The New York Democrat told an NAACP fund-raising dinner in April that President Bush has claimed to support education but has failed to fund his No Child Left Behind Act so that schools can actually meet its requirements.
About 10,000 people attended the third annual Freedom Weekend, which culminated with the 49th Annual Fight for Freedom Fund Dinner. The event was titled "Brown v. Board of Education 50 Years Later: Where Do We Go From Here?"
In a 35-minute address, Clinton accused the Bush administration of "walking away" from the goals and promises created by the Supreme Court decision.
"We have to get real about what it is we are going to do to make our children successful in the future," she said.
Urging the audience to vote in November's presidential election, she added: "We must have political leadership that cares about the goals that were set 50 years ago by Brown."
Participants said education holds the key to bringing equality and opportunity to Black Americans, much as it did at the time of the landmark court decision a half-century ago.

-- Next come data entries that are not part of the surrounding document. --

(** * TodoApp: completion propagation, display ordering and input handling

    A shallow embedding of [src/components/TodoApp.tsx].  The component keeps
    its todo items in a flat array whose order, together with the [depth] of
    every item, encodes the hierarchy.  The development models

    - the [Todo] record and the component state ([useState] cells),
    - [toggleTodo] with its two passes [updateChildrenCompletion] and
      [updateParentCompletion] (arrays updated in place by index),
    - the comparator of [sortedTodos],
    - [handleKeyDown] and [addTodo].

    JavaScript numbers that hold integers are modelled by [Z], array indices
    by [nat], strings by [string], arrays by [list] with stdpp's lookup
    [l !! i] and in-place update [<[i:=x]> l]. *)

From Stdlib Require Import ZArith Bool List Ascii String Sorted Permutation.
From stdpp Require Import base list strings pretty.

Local Open Scope Z_scope.

(** ** Data model *)

Inductive Priority := emergency | urgent | normal | low.

Global Instance Priority_eq_dec : EqDecision Priority.
Proof. solve_decision. Defined.

(** [interface Todo]; the optional field [children] is never written nor read
    by the component and is left out. *)
Record Todo := mkTodo {
  id : string;
  text : string;
  completed : bool;
  depth : Z;
  priority : Priority
}.

Global Instance Todo_eq_dec : EqDecision Todo.
Proof. solve_decision. Defined.

(** The object spread [{ ...todo, completed: c }]. *)
Definition set_completed (todo : Todo) (c : bool) : Todo :=
  {| id := id todo; text := text todo; completed := c;
     depth := depth todo; priority := priority todo |}.

(** Outcome of running a handler: it returns, or an exception escapes. *)
Inductive JSError := TypeError.

Inductive Completion (A : Type) :=
| Normal (a : A)
| Throw (e : JSError).
Arguments Normal {A} a.
Arguments Throw {A} e.

(** ** Completion propagation *)

(** [Array.prototype.findIndex]; [None] stands for the result [-1]. *)
Fixpoint findIndex (p : Todo → bool) (l : list Todo) : option nat :=
  match l with
  | [] => None
  | x :: l' => if p x then Some O else S <$> findIndex p l'
  end.

(** The [for] loop of [getDirectChildren].  [n] is the number of iterations
    left, [todoList.length - i]. *)
Fixpoint getDirectChildrenLoop (n : nat) (parentTodo : Todo)
    (todoList : list Todo) (i : nat) (children : list Todo) : list Todo :=
  match n with
  | O => children
  | S n' =>
    match todoList !! i with
    | None => children
    | Some todo =>
      if depth todo <=? depth parentTodo then children
      else if depth todo =? depth parentTodo + 1 then
        getDirectChildrenLoop n' parentTodo todoList (S i) (children ++ [todo])
      else getDirectChildrenLoop n' parentTodo todoList (S i) children
    end
  end.
Definition name_can_start (s : jsstring) : bool :=
  match s with
  | [] => false
  | c :: s' => negb (is_line_terminator c) && closes s'
  end.

Definition opens (s : jsstring) : bool :=
  match s with
  | c1 :: c2 :: s' => (c1 =? dollar) && (c2 =? lbrace) && name_can_start s'
  | _ => false
  end.

(** A string obtained from the pieces of a template by keeping the
    literal characters and putting, for every token, some text that [Q]
    accepts. *)
Inductive rendered (Q : jsstring -> Prop) : list Piece -> jsstring -> Prop :=
| rendered_nil : rendered Q [] []
| rendered_literal c pieces out :
    rendered Q pieces out -> rendered Q (Literal c :: pieces) (c :: out)
| rendered_token name format text pieces out :
    Q text -> rendered Q pieces out ->
    rendered Q (Token name format :: pieces) (text ++ out).

(** A replacement text that cannot build a marker with its surroundings:
    it is not empty, holds no dollar and does not begin with an opening
    brace. *)
Definition clean_replacement (text : jsstring) : Prop :=
  text <> [] /\ ~ In dollar text /\ hd_error text <> Some lbrace.

Definition strip_format (p : Piece) : Piece :=
  match p with
  | Literal c => Literal c
  | Token name _ => Token name None
  end.

Definition is_token (p : Piece) : bool :=
  match p with
  | Token _ _ => true
  | Literal _ => false
  end.

(** The 256 cases of a character. *)
Ltac ascii_cases c :=
  let b0 := fresh "b" in
  let b1 := fresh "b" in
  let b2 := fresh "b" in
  let b3 := fresh "b" in
  let b4 := fresh "b" in
  let b5 := fresh "b" in
  let b6 := fresh "b" in
  let b7 := fresh "b" in
  destruct c as [b0 b1 b2 b3 b4 b5 b6 b7];
  destruct b0, b1, b2, b3, b4, b5, b6, b7.

(** The letters of the names of the registry. *)
Definition is_letter (c : ascii) : bool :=
  let n := nat_of_ascii c in
  ((65 <=? n) && (n <=? 90) || (97 <=? n) && (n <=? 122))%nat.

(** The text [removeTokenFormatting] puts for a token. *)
Definition bare_token (token : jsstring) : jsstring :=
  [dollar; lbrace] ++ token ++ [rbrace].

(** The source text of the optional group. *)
Definition format_text (format : option jsstring) : jsstring :=
  match format with
  | Some f => colon :: f
  | None => []
  end.

(** [SUBSTITUTION_TOKEN_REG_EXP] finds a marker somewhere in [s]. *)
Definition has_marker (s : jsstring) : bool := has_token s.

Close Scope char_scope.

(** ** The other functions of the two files *)

(** *** Vault.ts: isNote *)

(** The argument of [isNote]: [null], a folder, or a file with its
    extension. *)
Inductive NoteCandidate :=
| NoFile
| SomeFolder (path : jsstring)
| SomeFile (path extension : jsstring).

(** Lines 52-59. *)
Definition isNote (file : NoteCandidate) : bool :=
  match file with
  | SomeFile _ extension =>
      let extension := toLowerCase extension in
      jsstring_eqb extension (js "md") || jsstring_eqb extension (js "canvas")
  | _ => false
  end.

(** *** Vault.ts: createFolderSafe *)

(** The adapter as the function sees it: the paths that exist.  [mkdir]
    either creates the folder or throws, and when it throws the folder may
    have been created meanwhile by someone else; [vault.create] either
    creates the file or throws. *)
Inductive MkdirOutcome :=
| MkdirDone
| MkdirThrows (createdMeanwhile : bool).

Record FolderEnv := mkFolderEnv {
  mkdir_outcome : MkdirOutcome;
  create_throws : bool
}.

Inductive IOError :=
| MkdirError
| CreateError.

Definition adapter_exists (disk : list jsstring) (path : jsstring) : bool :=
  existsb (jsstring_eqb path) disk.

Section CreateFolder.
(** [join] of the path library, which is not part of the repository. *)
Variable join : jsstring -> jsstring -> jsstring.

(** Lines 25-50: the error thrown or the result, and the paths that exist
    afterwards.  [addGitKeep] absent is [false]. *)
Definition createFolderSafe (env : FolderEnv) (disk : list jsstring)
  (path : jsstring) (addGitKeep : bool) : (IOError + bool) * list jsstring :=
  let '(result, disk) :=
    if adapter_exists disk path then (inr false, disk)
    else match mkdir_outcome env with
         | MkdirDone => (inr true, path :: disk)
         | MkdirThrows true => (inr true, path :: disk)
         | MkdirThrows false => (inl MkdirError, disk)
         end in
  match result with
  | inl e => (inl e, disk)
  | inr result =>
      if addGitKeep then
        let gitKeepPath := join path (js ".gitkeep") in
        if adapter_exists disk gitKeepPath then (inr result, disk)
        else if create_throws env then (inl CreateError, disk)
        else (inr result, gitKeepPath :: disk)
      else (inr result, disk)
  end.
End CreateFolder.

Among the guests was Paul Fletcher, 56, of Largo, Fla., who was in the first group of Black school children allowed to attend public elementary school in Topeka, Kan., after the Supreme Court forced schools there to integrate in the 1950s.
Fletcher, a Republican whose father, Arthur Fletcher, shaped affirmative action from inside several GOP administrations, said education is a responsibility to be shared.
"Our governments and schools must be responsible, and our parents and families must be responsible. Education is a personal responsibility, but you need both halves," Paul Fletcher said.
Arthur Fletcher, 80, who is still a Republican and avid supporter of affirmative action, received the civil rights association's lifetime achievement award.
Also honored was retired Army Specialist and former POW Shoshana Johnson, whose voice cracked while accepting the group's "freedom and justice'" award. Denying that she deserved the honor, she accepted it on behalf of "three young Black men" who were serving with her and were killed the day she was captured in Iraq.
"They were my friends, and they were my comrades, and they were my heroes," Johnson said.
The event was one of many being held around the country in 2004 commemorating the 50th anniversary of Brown v. Board of Education, which determined that separate-but-equal schools for White and Black students were unfair and unconstitutional.